===== DATA FOR REVIEW =====
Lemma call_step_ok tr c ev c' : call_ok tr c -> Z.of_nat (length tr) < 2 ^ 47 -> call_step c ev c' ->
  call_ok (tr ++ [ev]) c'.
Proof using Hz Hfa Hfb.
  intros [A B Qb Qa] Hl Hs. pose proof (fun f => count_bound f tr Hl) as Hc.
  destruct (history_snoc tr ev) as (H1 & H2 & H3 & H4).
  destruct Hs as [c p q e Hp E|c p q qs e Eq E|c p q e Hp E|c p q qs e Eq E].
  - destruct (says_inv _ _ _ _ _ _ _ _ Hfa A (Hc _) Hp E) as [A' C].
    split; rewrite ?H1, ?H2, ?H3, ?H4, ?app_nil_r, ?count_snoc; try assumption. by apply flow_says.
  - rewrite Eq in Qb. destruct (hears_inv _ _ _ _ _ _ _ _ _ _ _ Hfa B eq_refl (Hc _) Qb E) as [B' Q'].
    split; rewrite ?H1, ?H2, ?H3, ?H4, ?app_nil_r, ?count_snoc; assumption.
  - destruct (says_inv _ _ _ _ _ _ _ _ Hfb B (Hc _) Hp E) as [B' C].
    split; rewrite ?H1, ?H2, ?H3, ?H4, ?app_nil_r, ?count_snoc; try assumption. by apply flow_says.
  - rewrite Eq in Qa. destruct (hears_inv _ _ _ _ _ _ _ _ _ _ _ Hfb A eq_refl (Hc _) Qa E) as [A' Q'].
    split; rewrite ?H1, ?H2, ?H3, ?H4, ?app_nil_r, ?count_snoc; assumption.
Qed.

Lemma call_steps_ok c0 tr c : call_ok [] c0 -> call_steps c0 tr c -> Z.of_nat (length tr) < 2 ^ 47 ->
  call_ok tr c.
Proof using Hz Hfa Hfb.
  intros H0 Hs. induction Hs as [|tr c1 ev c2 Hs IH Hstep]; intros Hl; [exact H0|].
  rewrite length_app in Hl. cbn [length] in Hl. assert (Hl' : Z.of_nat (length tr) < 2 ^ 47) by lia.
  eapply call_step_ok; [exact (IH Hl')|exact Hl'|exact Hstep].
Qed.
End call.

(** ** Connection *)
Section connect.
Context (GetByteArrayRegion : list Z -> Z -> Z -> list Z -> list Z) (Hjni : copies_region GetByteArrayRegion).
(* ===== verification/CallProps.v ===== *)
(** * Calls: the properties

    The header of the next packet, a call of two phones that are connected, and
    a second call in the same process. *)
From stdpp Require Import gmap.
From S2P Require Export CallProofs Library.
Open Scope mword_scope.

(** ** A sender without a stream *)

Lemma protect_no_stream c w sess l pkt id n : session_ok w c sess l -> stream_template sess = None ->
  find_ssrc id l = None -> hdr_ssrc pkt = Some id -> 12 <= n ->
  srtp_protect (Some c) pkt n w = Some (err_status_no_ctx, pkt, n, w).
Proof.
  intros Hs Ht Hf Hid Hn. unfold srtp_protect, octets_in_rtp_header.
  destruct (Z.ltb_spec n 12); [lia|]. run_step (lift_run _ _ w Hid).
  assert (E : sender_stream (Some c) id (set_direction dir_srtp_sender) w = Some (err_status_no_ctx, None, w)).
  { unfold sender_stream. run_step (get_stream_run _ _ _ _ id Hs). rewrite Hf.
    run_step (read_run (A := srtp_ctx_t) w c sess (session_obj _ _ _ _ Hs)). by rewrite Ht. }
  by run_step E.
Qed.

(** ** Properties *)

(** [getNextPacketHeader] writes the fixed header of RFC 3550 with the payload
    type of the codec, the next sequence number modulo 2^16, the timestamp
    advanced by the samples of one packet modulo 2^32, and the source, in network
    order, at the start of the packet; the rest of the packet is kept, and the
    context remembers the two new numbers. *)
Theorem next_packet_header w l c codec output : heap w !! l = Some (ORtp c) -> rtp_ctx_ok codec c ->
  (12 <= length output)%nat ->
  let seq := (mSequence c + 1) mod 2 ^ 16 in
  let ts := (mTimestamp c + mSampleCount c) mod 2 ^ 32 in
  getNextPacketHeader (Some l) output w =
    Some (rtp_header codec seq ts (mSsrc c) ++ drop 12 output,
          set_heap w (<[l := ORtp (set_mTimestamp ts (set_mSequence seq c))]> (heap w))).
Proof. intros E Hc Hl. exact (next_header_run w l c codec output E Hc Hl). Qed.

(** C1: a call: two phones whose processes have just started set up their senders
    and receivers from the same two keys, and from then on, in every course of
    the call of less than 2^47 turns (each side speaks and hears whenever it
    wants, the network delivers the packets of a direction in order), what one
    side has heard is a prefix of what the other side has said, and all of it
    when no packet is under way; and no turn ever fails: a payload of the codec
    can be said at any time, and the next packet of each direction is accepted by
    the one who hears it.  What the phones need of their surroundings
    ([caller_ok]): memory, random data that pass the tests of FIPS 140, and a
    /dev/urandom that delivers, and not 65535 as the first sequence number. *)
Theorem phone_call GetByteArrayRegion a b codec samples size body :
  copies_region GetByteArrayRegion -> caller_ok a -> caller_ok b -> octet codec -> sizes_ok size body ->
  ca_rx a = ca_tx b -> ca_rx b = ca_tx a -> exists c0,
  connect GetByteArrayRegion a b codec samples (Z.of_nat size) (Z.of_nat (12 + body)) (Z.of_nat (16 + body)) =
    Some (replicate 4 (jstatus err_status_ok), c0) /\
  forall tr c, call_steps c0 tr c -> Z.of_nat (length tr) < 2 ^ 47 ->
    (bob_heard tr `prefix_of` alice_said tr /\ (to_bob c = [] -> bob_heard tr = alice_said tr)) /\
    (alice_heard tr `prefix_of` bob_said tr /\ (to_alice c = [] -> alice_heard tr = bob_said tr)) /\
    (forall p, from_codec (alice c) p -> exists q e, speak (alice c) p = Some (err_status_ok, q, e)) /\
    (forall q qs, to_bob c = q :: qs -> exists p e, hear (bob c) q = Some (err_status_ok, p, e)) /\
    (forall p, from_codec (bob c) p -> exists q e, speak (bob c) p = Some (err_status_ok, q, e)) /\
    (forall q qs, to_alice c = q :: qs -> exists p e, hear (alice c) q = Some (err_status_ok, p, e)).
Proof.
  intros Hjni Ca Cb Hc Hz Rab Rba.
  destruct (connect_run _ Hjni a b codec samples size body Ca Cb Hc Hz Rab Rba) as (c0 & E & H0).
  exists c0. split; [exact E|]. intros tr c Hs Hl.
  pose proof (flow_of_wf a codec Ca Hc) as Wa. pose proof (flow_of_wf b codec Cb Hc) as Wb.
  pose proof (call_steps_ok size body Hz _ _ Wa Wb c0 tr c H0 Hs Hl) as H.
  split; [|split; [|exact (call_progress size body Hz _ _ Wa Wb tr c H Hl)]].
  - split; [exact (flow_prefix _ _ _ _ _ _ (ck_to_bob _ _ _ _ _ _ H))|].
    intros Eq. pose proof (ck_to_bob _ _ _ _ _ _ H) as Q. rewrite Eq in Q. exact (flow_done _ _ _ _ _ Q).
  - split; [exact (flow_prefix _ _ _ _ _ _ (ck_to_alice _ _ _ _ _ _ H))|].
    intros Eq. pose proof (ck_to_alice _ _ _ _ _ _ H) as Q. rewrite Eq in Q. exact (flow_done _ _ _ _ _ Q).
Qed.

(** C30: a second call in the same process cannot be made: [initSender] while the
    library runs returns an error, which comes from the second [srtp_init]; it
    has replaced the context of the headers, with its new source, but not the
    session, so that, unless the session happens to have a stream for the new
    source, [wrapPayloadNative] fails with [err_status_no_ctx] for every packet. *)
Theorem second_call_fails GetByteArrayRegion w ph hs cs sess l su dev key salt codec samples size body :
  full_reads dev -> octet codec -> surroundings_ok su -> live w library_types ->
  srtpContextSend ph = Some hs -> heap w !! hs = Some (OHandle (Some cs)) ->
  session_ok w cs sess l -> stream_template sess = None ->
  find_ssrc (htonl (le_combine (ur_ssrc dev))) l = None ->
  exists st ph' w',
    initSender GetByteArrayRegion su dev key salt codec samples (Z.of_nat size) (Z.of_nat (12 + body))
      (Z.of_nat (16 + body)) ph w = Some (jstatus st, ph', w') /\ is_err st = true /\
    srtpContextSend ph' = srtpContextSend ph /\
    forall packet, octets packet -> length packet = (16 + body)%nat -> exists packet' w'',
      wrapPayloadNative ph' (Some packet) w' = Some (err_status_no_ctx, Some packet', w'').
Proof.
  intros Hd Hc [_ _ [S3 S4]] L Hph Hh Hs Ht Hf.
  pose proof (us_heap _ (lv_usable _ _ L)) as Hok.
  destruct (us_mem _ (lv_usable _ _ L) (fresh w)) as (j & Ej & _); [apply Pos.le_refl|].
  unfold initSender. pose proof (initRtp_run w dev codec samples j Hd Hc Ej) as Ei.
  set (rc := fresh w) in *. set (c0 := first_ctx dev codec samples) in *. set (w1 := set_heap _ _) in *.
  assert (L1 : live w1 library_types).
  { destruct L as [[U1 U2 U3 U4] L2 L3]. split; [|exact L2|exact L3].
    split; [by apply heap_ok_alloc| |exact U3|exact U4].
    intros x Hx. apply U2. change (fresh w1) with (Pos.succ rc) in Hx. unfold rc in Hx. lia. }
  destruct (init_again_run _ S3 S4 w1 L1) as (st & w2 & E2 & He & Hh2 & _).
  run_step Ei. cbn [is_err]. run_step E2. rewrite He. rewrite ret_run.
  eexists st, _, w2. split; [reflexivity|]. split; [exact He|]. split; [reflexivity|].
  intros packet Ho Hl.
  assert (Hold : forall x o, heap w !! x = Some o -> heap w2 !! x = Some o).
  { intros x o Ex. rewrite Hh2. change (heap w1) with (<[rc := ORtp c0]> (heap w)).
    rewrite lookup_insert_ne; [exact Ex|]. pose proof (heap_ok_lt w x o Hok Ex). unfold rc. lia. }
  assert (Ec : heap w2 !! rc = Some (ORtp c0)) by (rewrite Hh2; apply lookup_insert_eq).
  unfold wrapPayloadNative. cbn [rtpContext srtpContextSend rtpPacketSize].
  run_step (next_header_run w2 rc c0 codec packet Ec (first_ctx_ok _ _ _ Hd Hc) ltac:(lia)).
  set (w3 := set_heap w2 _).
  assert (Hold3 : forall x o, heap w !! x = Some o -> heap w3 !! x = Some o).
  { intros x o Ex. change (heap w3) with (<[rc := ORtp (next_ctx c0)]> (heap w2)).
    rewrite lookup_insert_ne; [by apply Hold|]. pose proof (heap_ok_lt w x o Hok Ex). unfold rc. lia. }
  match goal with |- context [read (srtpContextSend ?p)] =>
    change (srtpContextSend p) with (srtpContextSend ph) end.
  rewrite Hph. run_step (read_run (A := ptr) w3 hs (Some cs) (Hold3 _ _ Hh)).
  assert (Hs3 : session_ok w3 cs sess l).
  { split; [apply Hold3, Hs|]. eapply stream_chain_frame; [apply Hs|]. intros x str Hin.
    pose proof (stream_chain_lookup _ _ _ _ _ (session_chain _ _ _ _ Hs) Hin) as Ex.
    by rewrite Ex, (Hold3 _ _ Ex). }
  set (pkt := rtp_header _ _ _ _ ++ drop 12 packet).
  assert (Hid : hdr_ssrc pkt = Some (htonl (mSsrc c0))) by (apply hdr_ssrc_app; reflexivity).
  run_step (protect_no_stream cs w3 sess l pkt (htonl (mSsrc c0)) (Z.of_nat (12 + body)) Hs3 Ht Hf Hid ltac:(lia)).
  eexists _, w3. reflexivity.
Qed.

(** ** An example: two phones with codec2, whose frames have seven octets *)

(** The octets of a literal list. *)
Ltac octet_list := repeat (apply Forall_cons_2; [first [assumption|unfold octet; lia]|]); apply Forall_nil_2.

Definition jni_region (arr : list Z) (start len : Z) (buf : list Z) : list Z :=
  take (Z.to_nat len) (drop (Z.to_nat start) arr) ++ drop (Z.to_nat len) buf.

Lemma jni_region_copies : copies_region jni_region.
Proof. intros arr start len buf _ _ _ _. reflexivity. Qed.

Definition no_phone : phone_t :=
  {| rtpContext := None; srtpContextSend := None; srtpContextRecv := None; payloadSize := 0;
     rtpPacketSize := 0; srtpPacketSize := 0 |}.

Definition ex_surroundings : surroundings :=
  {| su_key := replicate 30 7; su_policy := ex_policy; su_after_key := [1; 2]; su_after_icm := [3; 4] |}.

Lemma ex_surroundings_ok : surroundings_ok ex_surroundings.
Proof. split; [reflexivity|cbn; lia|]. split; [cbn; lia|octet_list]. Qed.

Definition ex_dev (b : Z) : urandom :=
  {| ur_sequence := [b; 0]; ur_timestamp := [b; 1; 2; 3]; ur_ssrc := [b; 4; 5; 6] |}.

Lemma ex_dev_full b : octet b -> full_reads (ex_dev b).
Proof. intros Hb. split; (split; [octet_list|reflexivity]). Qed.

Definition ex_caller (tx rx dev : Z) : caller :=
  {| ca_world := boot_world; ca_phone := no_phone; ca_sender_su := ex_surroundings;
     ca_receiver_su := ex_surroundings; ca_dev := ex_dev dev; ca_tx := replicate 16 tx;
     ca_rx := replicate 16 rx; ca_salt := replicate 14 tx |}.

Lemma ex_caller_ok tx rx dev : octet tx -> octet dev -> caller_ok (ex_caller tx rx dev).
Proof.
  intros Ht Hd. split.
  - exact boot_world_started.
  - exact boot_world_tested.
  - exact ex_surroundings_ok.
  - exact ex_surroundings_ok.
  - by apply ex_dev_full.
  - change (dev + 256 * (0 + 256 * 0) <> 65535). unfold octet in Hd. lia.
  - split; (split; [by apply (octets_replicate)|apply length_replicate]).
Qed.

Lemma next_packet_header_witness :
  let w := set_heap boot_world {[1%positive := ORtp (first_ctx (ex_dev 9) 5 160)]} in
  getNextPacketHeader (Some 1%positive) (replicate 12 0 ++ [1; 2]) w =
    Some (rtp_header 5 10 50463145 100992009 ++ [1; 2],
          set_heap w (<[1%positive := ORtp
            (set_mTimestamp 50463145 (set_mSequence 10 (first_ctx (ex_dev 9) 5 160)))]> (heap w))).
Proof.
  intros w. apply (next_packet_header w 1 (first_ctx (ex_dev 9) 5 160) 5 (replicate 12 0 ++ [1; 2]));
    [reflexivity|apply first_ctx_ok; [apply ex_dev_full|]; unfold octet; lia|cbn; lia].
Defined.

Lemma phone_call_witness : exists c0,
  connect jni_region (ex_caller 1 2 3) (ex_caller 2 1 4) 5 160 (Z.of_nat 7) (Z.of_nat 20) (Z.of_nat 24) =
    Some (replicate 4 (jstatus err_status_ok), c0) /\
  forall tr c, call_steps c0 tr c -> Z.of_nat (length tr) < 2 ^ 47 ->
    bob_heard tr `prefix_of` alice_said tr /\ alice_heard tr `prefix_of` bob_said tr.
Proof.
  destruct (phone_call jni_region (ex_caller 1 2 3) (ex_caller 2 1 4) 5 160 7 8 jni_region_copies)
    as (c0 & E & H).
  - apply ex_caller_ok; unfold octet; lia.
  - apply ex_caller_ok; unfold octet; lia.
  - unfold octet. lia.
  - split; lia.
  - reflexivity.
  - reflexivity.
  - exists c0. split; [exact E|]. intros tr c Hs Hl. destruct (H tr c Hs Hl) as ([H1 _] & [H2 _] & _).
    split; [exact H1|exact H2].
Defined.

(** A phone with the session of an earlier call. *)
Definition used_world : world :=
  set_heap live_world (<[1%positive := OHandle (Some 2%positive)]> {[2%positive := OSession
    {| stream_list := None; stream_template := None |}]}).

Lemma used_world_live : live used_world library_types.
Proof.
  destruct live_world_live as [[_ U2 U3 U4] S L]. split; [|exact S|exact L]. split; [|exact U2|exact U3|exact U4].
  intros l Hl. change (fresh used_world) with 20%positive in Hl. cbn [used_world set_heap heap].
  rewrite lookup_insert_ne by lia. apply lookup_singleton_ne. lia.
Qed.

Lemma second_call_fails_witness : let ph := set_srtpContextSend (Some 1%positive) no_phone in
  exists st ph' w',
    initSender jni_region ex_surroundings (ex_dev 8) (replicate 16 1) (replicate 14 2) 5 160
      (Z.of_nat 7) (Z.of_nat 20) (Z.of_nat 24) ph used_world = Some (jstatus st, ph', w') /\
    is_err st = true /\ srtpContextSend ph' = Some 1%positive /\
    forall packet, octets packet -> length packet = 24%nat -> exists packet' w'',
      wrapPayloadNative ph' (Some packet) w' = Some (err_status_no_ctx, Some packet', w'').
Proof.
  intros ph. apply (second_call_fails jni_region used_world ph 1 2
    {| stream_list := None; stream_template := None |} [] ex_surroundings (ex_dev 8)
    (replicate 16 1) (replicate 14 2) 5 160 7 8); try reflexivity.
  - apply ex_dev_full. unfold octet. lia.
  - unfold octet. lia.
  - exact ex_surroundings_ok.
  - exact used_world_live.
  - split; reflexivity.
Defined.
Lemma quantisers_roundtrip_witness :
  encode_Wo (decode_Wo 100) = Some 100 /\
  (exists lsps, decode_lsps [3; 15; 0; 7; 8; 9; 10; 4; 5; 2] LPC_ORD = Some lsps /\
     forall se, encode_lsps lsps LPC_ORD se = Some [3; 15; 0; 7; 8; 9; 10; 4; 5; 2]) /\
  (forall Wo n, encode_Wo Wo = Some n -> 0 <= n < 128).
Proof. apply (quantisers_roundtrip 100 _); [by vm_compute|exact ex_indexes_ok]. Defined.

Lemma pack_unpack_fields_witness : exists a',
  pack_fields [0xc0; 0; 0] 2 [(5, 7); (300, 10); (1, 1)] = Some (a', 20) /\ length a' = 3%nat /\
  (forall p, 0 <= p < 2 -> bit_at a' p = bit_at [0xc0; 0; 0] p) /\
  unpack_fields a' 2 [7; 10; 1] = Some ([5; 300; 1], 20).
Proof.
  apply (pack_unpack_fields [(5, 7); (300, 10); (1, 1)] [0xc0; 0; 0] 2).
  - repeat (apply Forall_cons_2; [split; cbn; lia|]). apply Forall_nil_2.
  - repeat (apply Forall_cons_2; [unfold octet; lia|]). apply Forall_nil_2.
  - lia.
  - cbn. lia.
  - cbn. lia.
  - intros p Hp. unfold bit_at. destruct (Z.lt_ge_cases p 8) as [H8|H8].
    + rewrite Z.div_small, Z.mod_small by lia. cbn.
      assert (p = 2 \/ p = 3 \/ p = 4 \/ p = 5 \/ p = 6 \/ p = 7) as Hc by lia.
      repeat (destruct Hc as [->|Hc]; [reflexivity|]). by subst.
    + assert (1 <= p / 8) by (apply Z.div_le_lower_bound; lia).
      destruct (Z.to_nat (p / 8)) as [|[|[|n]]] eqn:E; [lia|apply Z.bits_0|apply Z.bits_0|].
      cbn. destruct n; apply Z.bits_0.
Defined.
=====
DIRECTIONS FOR THIS TASK: Extract from the records above the lines from the one containing "advanced by the" to the one containing "alice_said tr)) /\", both lines included, exactly as they appear and with nothing else.

TASK ANSWER:
    advanced by the samples of one packet modulo 2^32, and the source, in network
    order, at the start of the packet; the rest of the packet is kept, and the
    context remembers the two new numbers. *)
Theorem next_packet_header w l c codec output : heap w !! l = Some (ORtp c) -> rtp_ctx_ok codec c ->
  (12 <= length output)%nat ->
  let seq := (mSequence c + 1) mod 2 ^ 16 in
  let ts := (mTimestamp c + mSampleCount c) mod 2 ^ 32 in
  getNextPacketHeader (Some l) output w =
    Some (rtp_header codec seq ts (mSsrc c) ++ drop 12 output,
          set_heap w (<[l := ORtp (set_mTimestamp ts (set_mSequence seq c))]> (heap w))).
Proof. intros E Hc Hl. exact (next_header_run w l c codec output E Hc Hl). Qed.

(** C1: a call: two phones whose processes have just started set up their senders
    and receivers from the same two keys, and from then on, in every course of
    the call of less than 2^47 turns (each side speaks and hears whenever it
    wants, the network delivers the packets of a direction in order), what one
    side has heard is a prefix of what the other side has said, and all of it
    when no packet is under way; and no turn ever fails: a payload of the codec
    can be said at any time, and the next packet of each direction is accepted by
    the one who hears it.  What the phones need of their surroundings
    ([caller_ok]): memory, random data that pass the tests of FIPS 140, and a
    /dev/urandom that delivers, and not 65535 as the first sequence number. *)
Theorem phone_call GetByteArrayRegion a b codec samples size body :
  copies_region GetByteArrayRegion -> caller_ok a -> caller_ok b -> octet codec -> sizes_ok size body ->
  ca_rx a = ca_tx b -> ca_rx b = ca_tx a -> exists c0,
  connect GetByteArrayRegion a b codec samples (Z.of_nat size) (Z.of_nat (12 + body)) (Z.of_nat (16 + body)) =
    Some (replicate 4 (jstatus err_status_ok), c0) /\
  forall tr c, call_steps c0 tr c -> Z.of_nat (length tr) < 2 ^ 47 ->
    (bob_heard tr `prefix_of` alice_said tr /\ (to_bob c = [] -> bob_heard tr = alice_said tr)) /\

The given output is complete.